Disability benefit plans are often structured to provide two different types of benefits. The first is for short term disability or often just refered to as STD, which typically provides benefits for the first 3-12 months of disability. After the conclusion of short term disability benefits, the claim is then transitioned for approval of long term disability benefits, also referred to as simply LTD. Often, the same insurer administers both the short and long term plan and the definition for eligibility of benefits is identical. However, many of our clients find that after the expiration of short term benefits, they do not continue to receive benefits and have to go through the approval process all over again to receive approval for their long term disability claim!

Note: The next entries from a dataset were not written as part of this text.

(** C6 (as the code has it). Every node of a compiled tree whose type is
    [Redirect] has no [loader] and no [children]; its [action] is that of
    the Redirect element it was compiled from, with the built-in action in
    place of [true]. *)
Theorem redirect_nodes_keep_only_their_action (root : element) (prefix : option string)
    (configs : list config) (s : state) (c0 c : config) :
  createConfig (Some root) prefix = (Normal configs, s) ->
  c0 ∈ configs ->
  configOccurs c c0 ->
  typeOf c = Redirect ->
  loaderOf c = VUndefined /\
  childrenOfConfig c = None /\
  exists props,
    occurs (Element Redirect props) root /\
    actionOf c = compiledAction (default "" prefix) props.
Proof.
  rewrite createConfig_Some. intros Hrun Hc0 Hocc Htype.
  destruct (createConfigs_tracesBack _ _ _ _ _ _ _ _ _ _ Hrun Hc0 Hocc)
    as (e0 & type & props & lv & ch & Hin & Ho & ->).
  apply list_elem_of_singleton in Hin. subst e0.
  unfold configObject in *. destruct type as [|name]; cbn [is_Redirect] in *.
  - cbn. split; [reflexivity|]. split; [reflexivity|]. exists props. split; [exact Ho|reflexivity].
  - discriminate.
Qed.

(** ** More facts about [createConfig] *)

Lemma createConfig_None (prefix : option string) :
  createConfig None prefix =
  (Normal [], State [] (if DEV then [ConsoleWarn noRoutesMessage] else [])).
Proof.
  unfold createConfig. rewrite bool_decide_eq_false_2 by (intros [x Hx]; discriminate).
  cbn [negb]. rewrite andb_true_r. destruct DEV_cases as [->| ->]; reflexivity.
Qed.

(** X1. Without a root element [createConfig] returns the empty array, and
    writes the no-routes warning in development only; no compile of a root
    element writes that warning, whatever the tree. *)
Theorem no_routes_warned_only_without_root (rootElement : option element)
    (prefix : option string) :
  (rootElement = None -> fst (createConfig rootElement prefix) = Normal []) /\
  (ConsoleWarn noRoutesMessage ∈ warnings (snd (createConfig rootElement prefix)) <->
   DEV = true /\ rootElement = None).
Proof.
  split.
  - intros ->. rewrite createConfig_None. reflexivity.
  - destruct rootElement as [root|].
    + rewrite createConfig_Some. split; [|intros [_ [=]]].
      intros Hin. exfalso. revert Hin.
      apply (createConfigs_preserves (Some root) (default "" prefix)
               (fun s => ConsoleWarn noRoutesMessage ∉ warnings s)).
      * intros s message e Hs. unfold addWarning. cbn [warnings].
        rewrite elem_of_app, list_elem_of_singleton. intros [Hin|[=]]. exact (Hs Hin).
      * intros element path childBase s Hs.
        cbv beta iota zeta delta [registerLeaf bind getDuplicates].
        match goal with |- context [find ?f (duplicates s)] =>
          destruct (find f (duplicates s)) as [duplicate|]
        end; [destruct DEV_cases as [->| ->]|]; cbn; try exact Hs.
        rewrite elem_of_app, list_elem_of_singleton. intros [Hin|[=]]. exact (Hs Hin).
      * cbn. apply not_elem_of_nil.
    + rewrite createConfig_None. cbn [snd warnings]. destruct DEV_cases as [->| ->].
      * split; [intros _; split; reflexivity|intros _; apply list_elem_of_here].
      * split; [intros Hin; apply elem_of_nil in Hin; contradiction|intros [[=] _]].
Qed.

(** X2. Outside development [createConfig] writes no warning at all, whether
    it returns or raises. *)
Theorem production_writes_no_warning (rootElement : option element) (prefix : option string) :
  DEV = false ->
  warnings (snd (createConfig rootElement prefix)) = [].
Proof.
  intros HDEV. destruct rootElement as [root|].
  - rewrite createConfig_Some.
    destruct (createConfigs_production (Some root) (default "" prefix) HDEV [root] "/" 0%nat
                (State [] []))
      as [(configs & s & -> & Hsame & _)|(raised & s & -> & Hsame & _)]; exact Hsame.
  - rewrite createConfig_None, HDEV. reflexivity.
Qed.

Unfortunately, this is a normal course of events. We find that even though a client has been approved as disabled under a short term disability plan, insurance carriers treat the long term claim as a new claim and require a new submission of new proof. One of the reasons we suspect that this transition is not “seamless,” (as may be promised) is that the employer funds short term benefits out of its own account, and for the benefit of its employees, whereas long term disability is funded with an insurance policy where the insurer is on the hook to pay benefits. Ordinarily, insurers have no allegiance to employees. Therefore, even though the definitions of disability are the same under the short and long term plan, it is more difficult to be approved for long term disability benefits.
As a result, when the claim is transferred to the long term disability unit, the insurance company may require new and additional attending physician and employer statements, updated medical records and claimant completed statements before it will evaluate the claim. This can cause a delay in long term disability benefits and even a denial of the claim, despite the fact that the same insurance company approved the disability claim just weeks before!